The Department of Justice announced this week that the two cities had been designated as “anarchist jurisdictions” because they met certain requirements.
- This month, Portland marked 100 consecutive nights of protests marred by vandalism, chaos, and even killing.
- Those bent on violence regularly started fires, threw projectiles at law enforcement officers, and destroyed property. Numerous law enforcement officers, among others, suffered injury.
- Shootings increased by more than 140% in June and July 2020 compared to the same period last year.
- In the midst of this violence, the Portland City Council cut $15 million from the police bureau, eliminating 84 positions. Crucially, the cuts included the Gun Violence Reduction Team, which investigates shootings, and several positions from the police team that responds to emergency incidents.
- In August, Portland Mayor Wheeler sent a letter to President Trump expressly rejecting the Administration’s offer of federal law enforcement to stop the violent protests.
- For nearly a month, starting in June, the City of Seattle permitted anarchists and activists to seize six square blocks of the city’s Capitol Hill neighborhood, naming their new enclave the “Capitol Hill Autonomous Zone” (CHAZ) and then the “Capitol Hill Occupied Protest” (CHOP).
- Law enforcement and fire fighters were precluded from entering the territory. The Seattle Police Department was ordered to abandon their precinct within the CHOP.

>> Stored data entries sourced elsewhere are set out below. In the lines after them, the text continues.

(** * MineGuard backend: hazard detection and spread simulation

    A shallow embedding of [backend/utils/simulation.py] (class
    [HazardSimulation]), of the two storage classes of [backend/models.py]
    and of the request handlers of [backend/routes] that the properties
    below are about.

    Numbers.  Python [int]s are [Z].  The spread model is embedded twice.
    Module [Binary64] computes as CPython does: a [float] is a binary64
    value of [SpecFloat], every operation rounds to nearest even, a decimal
    literal is the float nearest to it, and an [int] too large for a
    [float] raises [OverflowError]; the properties that depend on the
    value of a radius or of a distance (which radii are negative, whether
    the zones are strictly nested, which bucket a worker falls in) are
    stated on it.  Module [HazardSimulation] computes with exact rationals
    [Q], every decimal literal being the rational it denotes; it carries
    the properties that rounding does not touch: the structure of frames
    and records, equalities between two runs of the same computation,
    monotonicity.  In both, the frame step [int(1 / frame_interval)] is
    computed in binary64.  The sensor classifier compares its readings with
    integer constants only; it is embedded on [Q].

    Dictionaries are [gmap]s with string keys; a Python exception is a value
    of [exn] carried by [result]. *)

From Stdlib Require Import ZArith QArith List Ascii Lia Lqa.
From Stdlib Require Import Floats.SpecFloat.
From stdpp Require Import gmap strings sorting.
Import ListNotations.

Local Open Scope string_scope.

(** ** Python values and exceptions *)

Inductive exn : Type :=
| KeyError (key : string)
| ZeroDivisionError
| ValueError
| OverflowError
| TypeError
| AttributeError
| InvalidId
| DuplicateKeyError
| RuntimeError (message : string).

Inductive result (A : Type) : Type :=
| Ok (a : A)
| Raise (e : exn).
Arguments Ok {A} a.
Arguments Raise {A} e.

Definition bind {A B : Type} (r : result A) (k : A -> result B) : result B :=
  match r with
  | Ok a => k a
  | Raise e => Raise e
  end.

Notation "'do' x <- r ; k" := (bind r (fun x => k))
  (at level 10, x name, r at level 100, k at level 200).

(** [d.get(key, dflt)] on an optional field. *)
Definition get {A : Type} (field : option A) (dflt : A) : A :=
  match field with
  | Some a => a
  | None => dflt
  end.

(** [x < y] and [x > y] on rationals, as booleans. *)
Definition Qlt_bool (x y : Q) : bool := negb (Qle_bool y x).
Definition Qgt_bool (x y : Q) : bool := Qlt_bool y x.

(** ** utils/simulation.py

    The class in exact arithmetic, with its classifier, its route advisor
    and its frame generator. *)

Module HazardSimulation.

Local Open Scope Q_scope.

Record Location : Type := mkLocation
  { lat : Q; lng : Q; sector : string }.

(** A hazard document.  [calculate_danger_zones] reads the type with
    [hazard.get('type', 'Gas Leak')], so the key may be absent ([None]);
    the location is read by indexing. *)
Record Hazard : Type := mkHazard
  { type : option string; location : Location }.

(** A worker dictionary: every key is read with [worker.get]. *)
Record Worker : Type := mkWorker
  { w_id : option string;
    w_name : option string;
    w_role : option string;
    w_sector : option string;
    w_lat : option Q;
    w_lng : option Q }.

Record DangerZone : Type := mkDangerZone
  { level : string;
    radius : Q;
    color : string;
    severity : string;
    evacuation_time_minutes : Z }.

Definition SPREAD_RATES : gmap string Q :=
  list_to_map
    [ ("Gas Leak", 0.002);
      ("Fire", 0.003);
      ("Rock Fall", 0.001);
      ("Poor Ventilation", 0.0015);
      ("Equipment Failure", 0.0008);
      ("SOS - EMERGENCY", 0.004) ].

Definition spread_rate_of (hazard : Hazard) : Q :=
  let hazard_type := get (type hazard) "Gas Leak" in
  get (SPREAD_RATES !! hazard_type) 0.002.

Definition calculate_danger_zones
    (hazard : Hazard) (simulation_time_seconds : Q) : list DangerZone :=
  let spread_rate := spread_rate_of hazard in
  let max_radius := simulation_time_seconds * spread_rate in
  [ {| level := "critical";
       radius := max_radius * 0.33;
       color := "#ef4444";
       severity := "critical";
       evacuation_time_minutes := 1 |};
    {| level := "high";
       radius := max_radius * 0.67;
       color := "#f97316";
       severity := "high";
       evacuation_time_minutes := 3 |};
    {| level := "medium";
       radius := max_radius;
       color := "#eab308";
       severity := "medium";
       evacuation_time_minutes := 5 |} ].

(** *** get_action *)

Definition get_action (danger_level hazard_type : string) : string :=
  let actions : gmap string string :=
    list_to_map
      [ ("critical",
         "IMMEDIATE EVACUATION - " ++ hazard_type
           ++ " detected in critical zone. Leave now!");
        ("high",
         "EVACUATE AREA - " ++ hazard_type
           ++ " spreading. Move to safe zone.");
        ("medium",
         "ALERT - " ++ hazard_type
           ++ " detected nearby. Prepare for evacuation.") ] in
  get (actions !! danger_level) "Monitor situation".

(** *** get_evacuation_route *)

Record Route : Type := mkRoute
  { direction : string;
    priority : string;
    estimated_time_minutes : Z }.

Definition get_evacuation_route
    {HL WL : Type} (hazard_location : HL) (worker_location : WL)
    (sector : string) : Route :=
  let direction := "Exit to safe zone away from hazard" in
  let direction :=
    if String.eqb sector "A" then "Move to Sector C via Tunnel 2"
    else if String.eqb sector "B" then "Move to Sector A via Tunnel 1"
    else if String.eqb sector "C"
         then "Exit mine immediately via Main Entrance"
    else direction in
  {| direction := direction;
     priority := "CRITICAL";
     estimated_time_minutes := 2 |}.

(** *** detect_hazard_from_sensors *)

Definition detect_hazard_from_sensors
    (co2 temperature humidity : Q) : option string * option string :=
  if Qgt_bool co2 1000 then
    (Some "Gas Leak",
     Some (if Qgt_bool co2 2000 then "critical" else "high"))
  else if Qgt_bool temperature 40 then
    (Some "Fire",
     Some (if Qgt_bool temperature 55 then "critical" else "high"))
  else if Qlt_bool humidity 20 then
    (Some "Poor Ventilation", Some "medium")
  else if Qlt_bool 800 co2 && Qle_bool co2 1000 then
    (Some "High CO2 Levels", Some "medium")
  else (None, None).

(** *** get_affected_workers *)

Record AffectedWorker : Type := mkAffectedWorker
  { worker_id : option string;
    name : option string;
    role : option string;
    worker_sector : option string;
    distance_from_hazard : Q;
    recommended_action : string }.

(** The Euclidean distance is [math.sqrt] of this sum of squares.  The
    square root of a rational is in general not rational, so the model
    keeps the squared distance and expresses the two uses of the distance
    on it: the test [distance <= zone['radius']] and [round(distance, 4)]. *)
Definition distance_squared
    (worker_lat worker_lng hazard_lat hazard_lng : Q) : Q :=
  (worker_lat - hazard_lat) ^ 2 + (worker_lng - hazard_lng) ^ 2.

(** [math.sqrt(d2) <= r], for [0 <= d2]. *)
Definition sqrt_le_bool (d2 r : Q) : bool :=
  Qle_bool 0 r && Qle_bool d2 (r * r).

(** [round(math.sqrt(d2), 4)]: the multiple of 1/10000 nearest to the
    square root, ties to the even multiple. *)
Definition round_sqrt_4 (d2 : Q) : Q :=
  let x := d2 * 100000000 in
  let a := Qnum x in
  let b := Zpos (Qden x) in
  let k := Z.sqrt (a / b) in
  let n :=
    match (4 * a ?= (2 * k + 1) ^ 2 * b)%Z with
    | Gt => (k + 1)%Z
    | Eq => if Z.even k then k else (k + 1)%Z
    | Lt => k
    end in
  n # 10000.

Definition empty_affected : gmap string (list AffectedWorker) :=
  list_to_map [ ("critical", []); ("high", []); ("medium", []) ].

(** One iteration of [for worker in workers]: the inner [for zone in
    danger_zones] stops at the first zone that contains the worker
    ([break]); [affected[...]] and [hazard['type']] raise [KeyError] on a
    missing key. *)
Definition visit_worker
    (hazard : Hazard) (danger_zones : list DangerZone)
    (affected : gmap string (list AffectedWorker)) (worker : Worker)
    : result (gmap string (list AffectedWorker)) :=
  let hazard_lat := lat (location hazard) in
  let hazard_lng := lng (location hazard) in
  let worker_lat := get (w_lat worker) 0 in
  let worker_lng := get (w_lng worker) 0 in
  let d2 := distance_squared worker_lat worker_lng hazard_lat hazard_lng in
  match find (fun zone => sqrt_le_bool d2 (radius zone)) danger_zones with
  | None => Ok affected
  | Some zone =>
      match affected !! level zone with
      | None => Raise (KeyError (level zone))
      | Some bucket =>
          match type hazard with
          | None => Raise (KeyError "type")
          | Some hazard_type =>
              let entry :=
                {| worker_id := w_id worker;
                   name := w_name worker;
                   role := w_role worker;
                   worker_sector := w_sector worker;
                   distance_from_hazard := round_sqrt_4 d2;
                   recommended_action :=
                     get_action (level zone) hazard_type |} in
              Ok (<[level zone := (bucket ++ [entry])%list]> affected)
          end
      end
  end.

- Person-related crime in the CHOP increased 525% from the same period of time in the same area the year before, including by Mayor Durkan’s own count “two additional homicides, 6 additional robberies, and 16 additional aggravated assaults (to include 2 additional non-fatal shootings).”
- The CHOP was allowed to stand for nearly a month, during which time two teenagers were shot and killed in the zone.
- The Seattle City Council, Mayor Durkan, and Washington Governor Jay Inslee publicly rejected federal involvement in law enforcement activities within the city of Seattle.